### Data extract:
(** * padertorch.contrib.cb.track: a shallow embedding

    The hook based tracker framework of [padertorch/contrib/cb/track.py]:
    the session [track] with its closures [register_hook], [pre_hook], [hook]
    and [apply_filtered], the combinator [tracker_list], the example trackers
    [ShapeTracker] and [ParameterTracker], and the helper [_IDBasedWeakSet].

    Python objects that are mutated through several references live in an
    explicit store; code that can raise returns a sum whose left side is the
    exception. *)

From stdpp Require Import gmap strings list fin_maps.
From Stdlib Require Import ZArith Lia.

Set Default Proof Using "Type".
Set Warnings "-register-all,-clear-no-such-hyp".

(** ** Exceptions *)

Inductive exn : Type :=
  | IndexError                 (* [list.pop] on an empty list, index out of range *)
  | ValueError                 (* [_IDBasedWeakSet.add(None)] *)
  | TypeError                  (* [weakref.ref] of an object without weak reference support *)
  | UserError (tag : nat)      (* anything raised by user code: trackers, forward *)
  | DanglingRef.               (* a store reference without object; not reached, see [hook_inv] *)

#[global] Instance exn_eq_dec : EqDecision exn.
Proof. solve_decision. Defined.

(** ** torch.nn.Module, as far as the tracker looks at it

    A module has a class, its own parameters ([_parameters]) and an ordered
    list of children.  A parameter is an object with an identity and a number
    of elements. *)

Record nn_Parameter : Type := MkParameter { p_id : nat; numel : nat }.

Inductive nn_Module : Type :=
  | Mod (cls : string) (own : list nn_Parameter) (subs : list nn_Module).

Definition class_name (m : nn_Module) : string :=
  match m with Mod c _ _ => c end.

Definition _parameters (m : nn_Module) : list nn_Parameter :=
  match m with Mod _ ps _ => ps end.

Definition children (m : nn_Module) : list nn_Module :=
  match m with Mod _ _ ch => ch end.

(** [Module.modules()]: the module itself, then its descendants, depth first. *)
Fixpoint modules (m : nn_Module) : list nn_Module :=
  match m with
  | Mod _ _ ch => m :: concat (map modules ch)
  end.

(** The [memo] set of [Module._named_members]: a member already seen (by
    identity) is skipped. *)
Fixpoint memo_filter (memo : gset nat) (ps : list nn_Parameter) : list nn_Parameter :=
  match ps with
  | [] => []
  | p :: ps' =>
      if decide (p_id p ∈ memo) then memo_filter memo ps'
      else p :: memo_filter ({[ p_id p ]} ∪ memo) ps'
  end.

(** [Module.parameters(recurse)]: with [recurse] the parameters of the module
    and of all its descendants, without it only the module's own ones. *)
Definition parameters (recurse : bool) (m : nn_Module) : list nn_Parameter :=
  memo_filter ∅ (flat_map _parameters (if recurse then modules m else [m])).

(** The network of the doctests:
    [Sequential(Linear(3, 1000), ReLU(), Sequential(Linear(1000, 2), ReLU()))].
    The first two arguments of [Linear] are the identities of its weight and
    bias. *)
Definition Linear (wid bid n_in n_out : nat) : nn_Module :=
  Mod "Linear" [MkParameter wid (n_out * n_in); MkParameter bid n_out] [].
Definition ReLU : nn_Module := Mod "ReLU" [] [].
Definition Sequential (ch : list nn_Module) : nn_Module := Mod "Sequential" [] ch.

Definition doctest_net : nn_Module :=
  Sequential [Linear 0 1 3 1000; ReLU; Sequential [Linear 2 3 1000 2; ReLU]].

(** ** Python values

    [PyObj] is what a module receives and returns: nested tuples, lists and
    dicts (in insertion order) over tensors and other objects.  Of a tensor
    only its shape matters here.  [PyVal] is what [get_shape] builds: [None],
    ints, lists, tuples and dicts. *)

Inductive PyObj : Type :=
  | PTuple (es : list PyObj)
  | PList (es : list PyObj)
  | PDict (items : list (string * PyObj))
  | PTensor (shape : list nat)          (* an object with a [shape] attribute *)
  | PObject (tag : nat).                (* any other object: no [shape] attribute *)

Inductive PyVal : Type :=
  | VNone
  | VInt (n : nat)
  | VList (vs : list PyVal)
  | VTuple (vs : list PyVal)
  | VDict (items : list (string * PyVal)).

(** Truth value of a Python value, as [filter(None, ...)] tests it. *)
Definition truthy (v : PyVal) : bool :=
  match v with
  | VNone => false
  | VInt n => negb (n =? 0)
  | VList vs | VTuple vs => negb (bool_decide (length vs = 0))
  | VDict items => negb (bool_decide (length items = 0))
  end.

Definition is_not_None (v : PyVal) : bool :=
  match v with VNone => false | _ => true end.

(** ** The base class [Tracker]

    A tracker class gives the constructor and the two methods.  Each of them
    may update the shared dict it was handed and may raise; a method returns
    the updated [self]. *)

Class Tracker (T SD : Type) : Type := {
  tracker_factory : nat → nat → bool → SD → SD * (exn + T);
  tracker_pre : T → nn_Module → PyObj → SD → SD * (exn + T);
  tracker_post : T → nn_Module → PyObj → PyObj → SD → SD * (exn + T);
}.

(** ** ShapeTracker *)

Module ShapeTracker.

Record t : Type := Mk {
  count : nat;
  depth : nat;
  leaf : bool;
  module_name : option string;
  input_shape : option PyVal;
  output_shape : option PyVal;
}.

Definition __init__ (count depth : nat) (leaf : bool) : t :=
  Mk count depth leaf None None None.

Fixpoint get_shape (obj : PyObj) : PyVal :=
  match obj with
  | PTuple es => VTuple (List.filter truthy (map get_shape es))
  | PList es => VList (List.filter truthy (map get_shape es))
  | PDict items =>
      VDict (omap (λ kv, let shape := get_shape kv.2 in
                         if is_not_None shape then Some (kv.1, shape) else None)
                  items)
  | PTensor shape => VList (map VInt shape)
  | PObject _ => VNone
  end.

---

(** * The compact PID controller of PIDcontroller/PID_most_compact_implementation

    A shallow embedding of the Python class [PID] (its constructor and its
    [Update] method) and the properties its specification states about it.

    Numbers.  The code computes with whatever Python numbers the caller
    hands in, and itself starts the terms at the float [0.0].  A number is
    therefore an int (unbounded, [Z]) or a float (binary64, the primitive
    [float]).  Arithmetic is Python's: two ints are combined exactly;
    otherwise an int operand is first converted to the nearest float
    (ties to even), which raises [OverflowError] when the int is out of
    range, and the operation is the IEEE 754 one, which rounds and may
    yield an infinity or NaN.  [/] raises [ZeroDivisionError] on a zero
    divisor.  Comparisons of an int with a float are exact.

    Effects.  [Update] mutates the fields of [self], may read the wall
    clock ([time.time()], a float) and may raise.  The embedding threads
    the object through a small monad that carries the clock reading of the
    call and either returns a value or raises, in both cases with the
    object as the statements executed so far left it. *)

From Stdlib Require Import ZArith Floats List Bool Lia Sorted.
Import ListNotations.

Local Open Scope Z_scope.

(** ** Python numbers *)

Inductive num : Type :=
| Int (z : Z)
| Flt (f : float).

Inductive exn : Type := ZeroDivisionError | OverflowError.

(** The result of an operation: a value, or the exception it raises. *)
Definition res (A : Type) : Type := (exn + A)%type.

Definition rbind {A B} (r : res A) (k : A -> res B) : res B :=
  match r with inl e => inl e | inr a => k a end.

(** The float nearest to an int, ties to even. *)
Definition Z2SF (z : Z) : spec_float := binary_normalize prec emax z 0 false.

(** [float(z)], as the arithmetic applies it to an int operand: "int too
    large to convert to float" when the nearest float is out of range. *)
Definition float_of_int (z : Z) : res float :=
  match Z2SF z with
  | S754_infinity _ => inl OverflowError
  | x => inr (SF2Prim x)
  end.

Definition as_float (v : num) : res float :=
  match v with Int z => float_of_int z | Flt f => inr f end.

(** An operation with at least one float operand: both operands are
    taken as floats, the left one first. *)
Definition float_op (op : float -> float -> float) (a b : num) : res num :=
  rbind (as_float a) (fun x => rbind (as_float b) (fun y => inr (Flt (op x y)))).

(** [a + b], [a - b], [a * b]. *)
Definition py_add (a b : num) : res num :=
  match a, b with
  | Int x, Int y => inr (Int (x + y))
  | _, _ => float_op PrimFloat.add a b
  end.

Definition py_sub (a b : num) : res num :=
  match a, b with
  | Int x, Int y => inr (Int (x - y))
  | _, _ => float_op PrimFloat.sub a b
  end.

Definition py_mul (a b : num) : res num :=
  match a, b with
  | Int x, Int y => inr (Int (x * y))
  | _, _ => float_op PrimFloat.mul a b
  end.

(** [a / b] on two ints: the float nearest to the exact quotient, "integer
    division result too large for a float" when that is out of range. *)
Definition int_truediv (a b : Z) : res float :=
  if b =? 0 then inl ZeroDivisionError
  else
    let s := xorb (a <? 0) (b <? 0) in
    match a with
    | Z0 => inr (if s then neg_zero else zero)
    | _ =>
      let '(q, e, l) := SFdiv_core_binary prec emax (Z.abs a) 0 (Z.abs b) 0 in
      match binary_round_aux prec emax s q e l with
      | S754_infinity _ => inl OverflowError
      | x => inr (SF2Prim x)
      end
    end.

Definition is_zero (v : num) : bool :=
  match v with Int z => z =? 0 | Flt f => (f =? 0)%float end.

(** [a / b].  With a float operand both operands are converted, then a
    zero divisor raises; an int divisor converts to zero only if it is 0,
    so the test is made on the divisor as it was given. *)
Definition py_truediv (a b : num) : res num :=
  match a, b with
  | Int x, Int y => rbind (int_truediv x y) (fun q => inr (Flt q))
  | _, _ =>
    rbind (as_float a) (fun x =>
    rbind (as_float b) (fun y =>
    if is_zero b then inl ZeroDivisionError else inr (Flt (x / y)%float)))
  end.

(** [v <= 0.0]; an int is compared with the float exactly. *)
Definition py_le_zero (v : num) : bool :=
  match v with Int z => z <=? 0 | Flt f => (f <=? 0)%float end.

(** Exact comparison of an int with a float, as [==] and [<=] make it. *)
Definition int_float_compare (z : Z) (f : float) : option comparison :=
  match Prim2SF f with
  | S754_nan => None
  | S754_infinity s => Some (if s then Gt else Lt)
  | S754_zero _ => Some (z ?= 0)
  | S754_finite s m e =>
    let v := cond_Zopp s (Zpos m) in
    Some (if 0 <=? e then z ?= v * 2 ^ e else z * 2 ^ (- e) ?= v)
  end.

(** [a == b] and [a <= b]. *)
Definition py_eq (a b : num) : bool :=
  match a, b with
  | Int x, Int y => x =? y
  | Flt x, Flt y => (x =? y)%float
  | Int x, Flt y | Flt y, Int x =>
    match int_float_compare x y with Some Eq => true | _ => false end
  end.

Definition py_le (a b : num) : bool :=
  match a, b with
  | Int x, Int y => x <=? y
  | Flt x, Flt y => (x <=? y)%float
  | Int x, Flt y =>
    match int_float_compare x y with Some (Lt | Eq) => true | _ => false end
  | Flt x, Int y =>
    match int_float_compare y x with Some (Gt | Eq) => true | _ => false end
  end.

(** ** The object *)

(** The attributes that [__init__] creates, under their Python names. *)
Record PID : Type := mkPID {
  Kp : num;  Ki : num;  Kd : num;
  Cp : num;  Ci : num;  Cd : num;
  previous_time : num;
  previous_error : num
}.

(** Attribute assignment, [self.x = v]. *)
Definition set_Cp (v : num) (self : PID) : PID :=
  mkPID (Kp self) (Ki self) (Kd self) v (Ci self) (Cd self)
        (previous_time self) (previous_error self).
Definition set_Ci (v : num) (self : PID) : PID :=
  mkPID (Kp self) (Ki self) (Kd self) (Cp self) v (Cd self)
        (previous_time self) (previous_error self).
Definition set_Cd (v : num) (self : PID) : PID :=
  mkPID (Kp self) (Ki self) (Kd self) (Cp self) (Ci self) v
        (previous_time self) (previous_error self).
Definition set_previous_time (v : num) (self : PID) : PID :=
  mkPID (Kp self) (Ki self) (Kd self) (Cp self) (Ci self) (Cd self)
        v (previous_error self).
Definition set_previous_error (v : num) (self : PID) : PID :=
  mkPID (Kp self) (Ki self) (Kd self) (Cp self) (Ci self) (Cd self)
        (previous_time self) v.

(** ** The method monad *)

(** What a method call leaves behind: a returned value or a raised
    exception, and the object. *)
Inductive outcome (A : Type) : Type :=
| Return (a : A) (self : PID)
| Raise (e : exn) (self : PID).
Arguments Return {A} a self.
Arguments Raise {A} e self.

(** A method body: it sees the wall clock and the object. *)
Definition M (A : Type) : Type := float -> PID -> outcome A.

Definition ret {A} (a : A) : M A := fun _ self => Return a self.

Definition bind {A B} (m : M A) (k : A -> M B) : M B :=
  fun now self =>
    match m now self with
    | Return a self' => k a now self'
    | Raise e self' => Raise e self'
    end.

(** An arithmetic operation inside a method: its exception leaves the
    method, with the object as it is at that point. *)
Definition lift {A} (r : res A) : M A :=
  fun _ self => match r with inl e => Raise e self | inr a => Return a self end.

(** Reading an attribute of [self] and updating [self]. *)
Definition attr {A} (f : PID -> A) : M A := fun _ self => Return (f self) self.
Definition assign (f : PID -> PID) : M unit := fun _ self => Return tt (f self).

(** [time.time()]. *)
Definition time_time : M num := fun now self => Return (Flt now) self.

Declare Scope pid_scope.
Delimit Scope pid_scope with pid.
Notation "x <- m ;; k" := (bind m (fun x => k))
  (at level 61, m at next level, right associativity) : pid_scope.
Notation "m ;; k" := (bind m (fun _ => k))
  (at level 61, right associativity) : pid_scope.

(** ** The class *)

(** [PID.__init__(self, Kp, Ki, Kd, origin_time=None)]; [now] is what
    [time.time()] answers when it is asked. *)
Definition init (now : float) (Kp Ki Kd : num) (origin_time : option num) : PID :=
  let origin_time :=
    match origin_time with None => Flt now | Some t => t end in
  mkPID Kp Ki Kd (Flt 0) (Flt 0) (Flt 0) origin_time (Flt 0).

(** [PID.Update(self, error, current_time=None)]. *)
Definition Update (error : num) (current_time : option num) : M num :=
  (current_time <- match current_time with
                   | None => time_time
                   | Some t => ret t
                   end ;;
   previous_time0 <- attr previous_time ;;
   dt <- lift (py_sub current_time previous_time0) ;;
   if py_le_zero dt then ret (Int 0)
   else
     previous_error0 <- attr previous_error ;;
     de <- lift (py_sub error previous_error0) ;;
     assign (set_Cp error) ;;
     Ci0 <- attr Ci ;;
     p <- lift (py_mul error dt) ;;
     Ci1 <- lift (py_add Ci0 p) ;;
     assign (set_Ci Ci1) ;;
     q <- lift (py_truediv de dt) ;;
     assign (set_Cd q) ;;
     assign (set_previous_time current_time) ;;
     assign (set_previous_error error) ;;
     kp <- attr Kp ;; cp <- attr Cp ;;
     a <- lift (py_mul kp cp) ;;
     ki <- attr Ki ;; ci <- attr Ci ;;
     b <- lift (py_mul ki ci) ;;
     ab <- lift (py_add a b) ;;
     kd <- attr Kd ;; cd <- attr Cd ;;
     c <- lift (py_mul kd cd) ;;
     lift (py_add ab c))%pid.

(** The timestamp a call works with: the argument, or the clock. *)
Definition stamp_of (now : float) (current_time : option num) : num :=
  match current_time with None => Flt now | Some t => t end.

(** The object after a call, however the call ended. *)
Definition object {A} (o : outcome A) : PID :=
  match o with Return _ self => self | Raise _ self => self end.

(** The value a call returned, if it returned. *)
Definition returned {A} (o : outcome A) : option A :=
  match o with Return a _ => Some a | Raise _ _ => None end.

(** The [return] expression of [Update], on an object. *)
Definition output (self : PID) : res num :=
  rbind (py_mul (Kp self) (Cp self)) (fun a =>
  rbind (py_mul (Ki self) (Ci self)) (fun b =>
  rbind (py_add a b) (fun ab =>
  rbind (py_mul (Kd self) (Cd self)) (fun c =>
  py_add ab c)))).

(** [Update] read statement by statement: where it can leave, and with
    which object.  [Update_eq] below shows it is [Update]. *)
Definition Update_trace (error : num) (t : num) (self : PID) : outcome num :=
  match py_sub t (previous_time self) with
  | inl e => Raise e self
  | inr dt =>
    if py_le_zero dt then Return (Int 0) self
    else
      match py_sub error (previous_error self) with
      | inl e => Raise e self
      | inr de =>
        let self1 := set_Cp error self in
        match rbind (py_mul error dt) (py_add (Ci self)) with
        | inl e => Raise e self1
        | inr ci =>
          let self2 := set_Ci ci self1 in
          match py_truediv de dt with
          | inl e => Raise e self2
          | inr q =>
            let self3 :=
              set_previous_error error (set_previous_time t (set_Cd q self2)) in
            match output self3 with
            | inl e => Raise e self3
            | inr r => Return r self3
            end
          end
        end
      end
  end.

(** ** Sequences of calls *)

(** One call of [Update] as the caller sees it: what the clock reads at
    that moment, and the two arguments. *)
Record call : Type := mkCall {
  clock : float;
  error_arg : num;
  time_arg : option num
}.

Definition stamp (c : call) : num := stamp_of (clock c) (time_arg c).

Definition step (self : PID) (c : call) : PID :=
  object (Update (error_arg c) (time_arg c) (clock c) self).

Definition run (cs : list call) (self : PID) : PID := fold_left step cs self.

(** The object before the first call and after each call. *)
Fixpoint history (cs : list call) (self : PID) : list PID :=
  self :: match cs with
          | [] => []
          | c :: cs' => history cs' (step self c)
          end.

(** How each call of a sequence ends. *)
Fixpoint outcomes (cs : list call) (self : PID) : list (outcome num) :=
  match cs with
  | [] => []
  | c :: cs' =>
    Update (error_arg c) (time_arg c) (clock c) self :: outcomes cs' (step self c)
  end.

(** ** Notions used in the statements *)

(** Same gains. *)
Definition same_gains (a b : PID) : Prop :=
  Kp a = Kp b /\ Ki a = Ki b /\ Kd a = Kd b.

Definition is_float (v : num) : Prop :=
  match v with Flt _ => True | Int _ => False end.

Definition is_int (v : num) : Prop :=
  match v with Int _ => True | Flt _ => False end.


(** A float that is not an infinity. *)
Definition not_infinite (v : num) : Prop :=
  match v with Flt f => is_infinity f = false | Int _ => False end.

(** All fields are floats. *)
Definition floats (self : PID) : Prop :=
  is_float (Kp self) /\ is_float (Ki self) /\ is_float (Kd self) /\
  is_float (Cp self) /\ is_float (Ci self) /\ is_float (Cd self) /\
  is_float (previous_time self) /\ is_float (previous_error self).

--

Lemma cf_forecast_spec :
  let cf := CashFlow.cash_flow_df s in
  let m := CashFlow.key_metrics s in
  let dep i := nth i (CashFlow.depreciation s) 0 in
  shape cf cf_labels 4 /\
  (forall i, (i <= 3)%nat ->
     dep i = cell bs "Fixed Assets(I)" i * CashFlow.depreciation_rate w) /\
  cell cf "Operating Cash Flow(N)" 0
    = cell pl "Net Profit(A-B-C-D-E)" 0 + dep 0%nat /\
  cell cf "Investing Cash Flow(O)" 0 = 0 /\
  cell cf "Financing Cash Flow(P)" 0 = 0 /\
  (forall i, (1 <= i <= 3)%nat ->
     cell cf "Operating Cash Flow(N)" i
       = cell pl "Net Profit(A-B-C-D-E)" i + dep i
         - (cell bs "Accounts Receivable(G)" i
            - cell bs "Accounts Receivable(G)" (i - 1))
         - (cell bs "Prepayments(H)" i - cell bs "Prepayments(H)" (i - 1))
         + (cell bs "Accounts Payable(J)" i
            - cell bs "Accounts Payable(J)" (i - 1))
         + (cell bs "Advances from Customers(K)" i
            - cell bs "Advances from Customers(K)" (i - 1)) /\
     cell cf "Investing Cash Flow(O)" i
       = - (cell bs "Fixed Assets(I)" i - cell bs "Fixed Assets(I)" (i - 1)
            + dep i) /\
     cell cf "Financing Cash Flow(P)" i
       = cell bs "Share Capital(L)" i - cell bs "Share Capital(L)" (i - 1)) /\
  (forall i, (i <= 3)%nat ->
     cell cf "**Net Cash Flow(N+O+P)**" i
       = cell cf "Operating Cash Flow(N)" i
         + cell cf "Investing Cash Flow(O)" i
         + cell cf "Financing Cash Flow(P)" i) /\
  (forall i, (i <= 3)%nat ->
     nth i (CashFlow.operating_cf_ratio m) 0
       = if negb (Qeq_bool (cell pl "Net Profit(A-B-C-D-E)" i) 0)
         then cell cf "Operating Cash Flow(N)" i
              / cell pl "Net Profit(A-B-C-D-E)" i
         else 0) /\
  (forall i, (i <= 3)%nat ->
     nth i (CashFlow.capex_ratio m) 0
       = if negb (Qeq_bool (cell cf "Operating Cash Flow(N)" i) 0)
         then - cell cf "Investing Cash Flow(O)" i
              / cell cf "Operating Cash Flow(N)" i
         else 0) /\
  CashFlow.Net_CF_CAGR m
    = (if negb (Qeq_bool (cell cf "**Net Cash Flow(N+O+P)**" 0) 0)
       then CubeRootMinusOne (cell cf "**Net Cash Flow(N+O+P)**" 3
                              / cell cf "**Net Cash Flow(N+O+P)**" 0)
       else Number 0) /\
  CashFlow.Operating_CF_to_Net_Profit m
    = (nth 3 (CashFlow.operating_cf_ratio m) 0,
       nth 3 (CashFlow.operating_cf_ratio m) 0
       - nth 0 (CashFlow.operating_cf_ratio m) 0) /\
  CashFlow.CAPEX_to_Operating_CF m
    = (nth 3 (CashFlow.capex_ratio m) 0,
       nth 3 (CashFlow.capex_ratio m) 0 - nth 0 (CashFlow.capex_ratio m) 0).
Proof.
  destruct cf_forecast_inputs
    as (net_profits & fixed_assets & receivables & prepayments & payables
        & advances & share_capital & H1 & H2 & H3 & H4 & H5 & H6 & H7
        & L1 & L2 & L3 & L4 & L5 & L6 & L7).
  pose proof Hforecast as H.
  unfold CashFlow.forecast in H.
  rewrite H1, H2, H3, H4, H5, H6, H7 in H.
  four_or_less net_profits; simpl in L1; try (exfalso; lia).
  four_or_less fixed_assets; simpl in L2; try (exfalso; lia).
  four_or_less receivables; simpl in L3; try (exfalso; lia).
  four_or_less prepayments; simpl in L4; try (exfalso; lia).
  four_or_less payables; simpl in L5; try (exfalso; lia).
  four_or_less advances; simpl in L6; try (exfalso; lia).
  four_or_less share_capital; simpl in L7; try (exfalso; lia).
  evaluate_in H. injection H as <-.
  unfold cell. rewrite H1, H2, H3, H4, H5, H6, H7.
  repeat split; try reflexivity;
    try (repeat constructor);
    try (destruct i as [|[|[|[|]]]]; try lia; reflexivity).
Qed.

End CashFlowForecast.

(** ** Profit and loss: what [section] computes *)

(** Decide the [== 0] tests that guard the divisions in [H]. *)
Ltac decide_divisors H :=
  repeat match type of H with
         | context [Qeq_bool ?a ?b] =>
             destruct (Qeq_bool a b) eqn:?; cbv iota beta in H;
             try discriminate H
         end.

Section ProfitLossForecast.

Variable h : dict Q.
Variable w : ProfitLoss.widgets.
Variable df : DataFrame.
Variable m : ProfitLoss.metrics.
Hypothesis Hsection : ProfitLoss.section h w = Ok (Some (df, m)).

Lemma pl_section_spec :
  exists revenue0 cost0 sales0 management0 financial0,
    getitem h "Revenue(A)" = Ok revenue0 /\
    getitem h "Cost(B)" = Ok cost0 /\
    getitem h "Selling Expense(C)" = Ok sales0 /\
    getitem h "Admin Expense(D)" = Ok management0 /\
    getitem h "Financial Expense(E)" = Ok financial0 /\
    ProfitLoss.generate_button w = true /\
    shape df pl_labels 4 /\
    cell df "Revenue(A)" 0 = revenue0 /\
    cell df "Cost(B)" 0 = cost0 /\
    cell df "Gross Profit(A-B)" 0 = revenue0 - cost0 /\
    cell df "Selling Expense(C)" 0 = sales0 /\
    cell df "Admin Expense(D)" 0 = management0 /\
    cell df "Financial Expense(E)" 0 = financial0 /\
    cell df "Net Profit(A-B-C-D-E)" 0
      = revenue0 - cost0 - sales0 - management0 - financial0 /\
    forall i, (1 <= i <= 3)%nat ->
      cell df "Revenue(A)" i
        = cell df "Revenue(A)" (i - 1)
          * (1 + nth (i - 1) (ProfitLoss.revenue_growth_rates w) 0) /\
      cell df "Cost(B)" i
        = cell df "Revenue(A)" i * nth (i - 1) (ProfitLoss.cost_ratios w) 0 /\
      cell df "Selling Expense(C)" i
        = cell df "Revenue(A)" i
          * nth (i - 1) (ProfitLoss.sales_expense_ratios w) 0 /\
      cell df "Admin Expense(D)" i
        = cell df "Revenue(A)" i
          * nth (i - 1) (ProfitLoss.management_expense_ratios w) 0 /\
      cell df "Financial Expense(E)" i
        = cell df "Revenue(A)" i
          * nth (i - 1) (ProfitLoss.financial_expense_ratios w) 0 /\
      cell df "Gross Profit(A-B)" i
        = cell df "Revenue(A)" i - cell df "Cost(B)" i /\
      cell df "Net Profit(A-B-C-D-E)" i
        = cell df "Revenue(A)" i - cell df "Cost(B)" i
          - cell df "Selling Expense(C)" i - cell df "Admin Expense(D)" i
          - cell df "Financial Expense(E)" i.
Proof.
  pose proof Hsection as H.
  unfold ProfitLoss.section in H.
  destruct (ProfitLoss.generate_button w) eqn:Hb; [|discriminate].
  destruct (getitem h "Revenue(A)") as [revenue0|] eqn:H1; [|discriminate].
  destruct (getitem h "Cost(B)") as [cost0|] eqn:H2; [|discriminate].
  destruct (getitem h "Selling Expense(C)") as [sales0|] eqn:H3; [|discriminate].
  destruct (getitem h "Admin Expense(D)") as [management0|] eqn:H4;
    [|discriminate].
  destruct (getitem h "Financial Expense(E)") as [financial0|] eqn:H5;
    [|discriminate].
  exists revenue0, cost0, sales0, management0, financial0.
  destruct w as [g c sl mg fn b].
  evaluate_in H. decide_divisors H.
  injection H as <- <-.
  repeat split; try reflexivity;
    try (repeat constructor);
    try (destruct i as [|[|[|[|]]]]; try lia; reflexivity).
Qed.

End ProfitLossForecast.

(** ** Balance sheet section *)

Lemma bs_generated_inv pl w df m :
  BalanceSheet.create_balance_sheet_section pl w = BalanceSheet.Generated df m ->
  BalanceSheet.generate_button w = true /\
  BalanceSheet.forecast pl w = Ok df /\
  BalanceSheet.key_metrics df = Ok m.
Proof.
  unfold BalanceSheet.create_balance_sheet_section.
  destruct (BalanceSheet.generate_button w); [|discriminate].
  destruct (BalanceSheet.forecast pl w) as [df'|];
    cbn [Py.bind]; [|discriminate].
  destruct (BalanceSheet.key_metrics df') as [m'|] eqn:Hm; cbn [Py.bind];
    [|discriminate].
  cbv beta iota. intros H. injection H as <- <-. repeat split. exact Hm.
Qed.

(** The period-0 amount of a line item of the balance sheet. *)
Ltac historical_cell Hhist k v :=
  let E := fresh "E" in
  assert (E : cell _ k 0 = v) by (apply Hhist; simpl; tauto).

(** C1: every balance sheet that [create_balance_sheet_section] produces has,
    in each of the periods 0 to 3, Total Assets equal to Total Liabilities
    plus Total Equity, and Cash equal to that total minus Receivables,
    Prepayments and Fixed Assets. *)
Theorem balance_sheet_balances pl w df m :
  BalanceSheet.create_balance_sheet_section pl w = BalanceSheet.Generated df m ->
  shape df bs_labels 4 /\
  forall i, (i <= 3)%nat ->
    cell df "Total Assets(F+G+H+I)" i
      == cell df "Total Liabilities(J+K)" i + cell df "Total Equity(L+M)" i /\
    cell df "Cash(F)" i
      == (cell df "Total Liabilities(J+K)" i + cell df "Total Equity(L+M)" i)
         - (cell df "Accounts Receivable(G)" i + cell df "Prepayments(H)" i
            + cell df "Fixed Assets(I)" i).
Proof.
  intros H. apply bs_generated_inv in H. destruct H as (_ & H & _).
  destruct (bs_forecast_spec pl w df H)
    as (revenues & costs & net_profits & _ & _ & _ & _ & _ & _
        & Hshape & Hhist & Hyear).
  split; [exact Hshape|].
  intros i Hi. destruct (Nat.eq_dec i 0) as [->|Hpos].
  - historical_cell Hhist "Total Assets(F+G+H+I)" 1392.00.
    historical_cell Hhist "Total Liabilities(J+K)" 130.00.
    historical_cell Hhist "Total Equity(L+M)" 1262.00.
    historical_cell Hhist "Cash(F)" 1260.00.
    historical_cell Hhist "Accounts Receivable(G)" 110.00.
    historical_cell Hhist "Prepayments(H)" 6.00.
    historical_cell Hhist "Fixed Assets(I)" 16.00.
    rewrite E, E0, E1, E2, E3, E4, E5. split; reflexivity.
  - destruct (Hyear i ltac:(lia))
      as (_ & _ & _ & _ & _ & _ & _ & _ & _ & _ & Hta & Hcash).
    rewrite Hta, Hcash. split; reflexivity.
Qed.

### Aim of the exercise:
Reproduce only the lines above, starting at the line with "Inductive num : Type" and ending at the line with "Definition as_float (v", exactly as written.

### Your solution:
Inductive num : Type :=
| Int (z : Z)
| Flt (f : float).

Inductive exn : Type := ZeroDivisionError | OverflowError.

(** The result of an operation: a value, or the exception it raises. *)
Definition res (A : Type) : Type := (exn + A)%type.

Definition rbind {A B} (r : res A) (k : A -> res B) : res B :=
  match r with inl e => inl e | inr a => k a end.

(** The float nearest to an int, ties to even. *)
Definition Z2SF (z : Z) : spec_float := binary_normalize prec emax z 0 false.

(** [float(z)], as the arithmetic applies it to an int operand: "int too
    large to convert to float" when the nearest float is out of range. *)
Definition float_of_int (z : Z) : res float :=
  match Z2SF z with
  | S754_infinity _ => inl OverflowError
  | x => inr (SF2Prim x)
  end.

Definition as_float (v : num) : res float :=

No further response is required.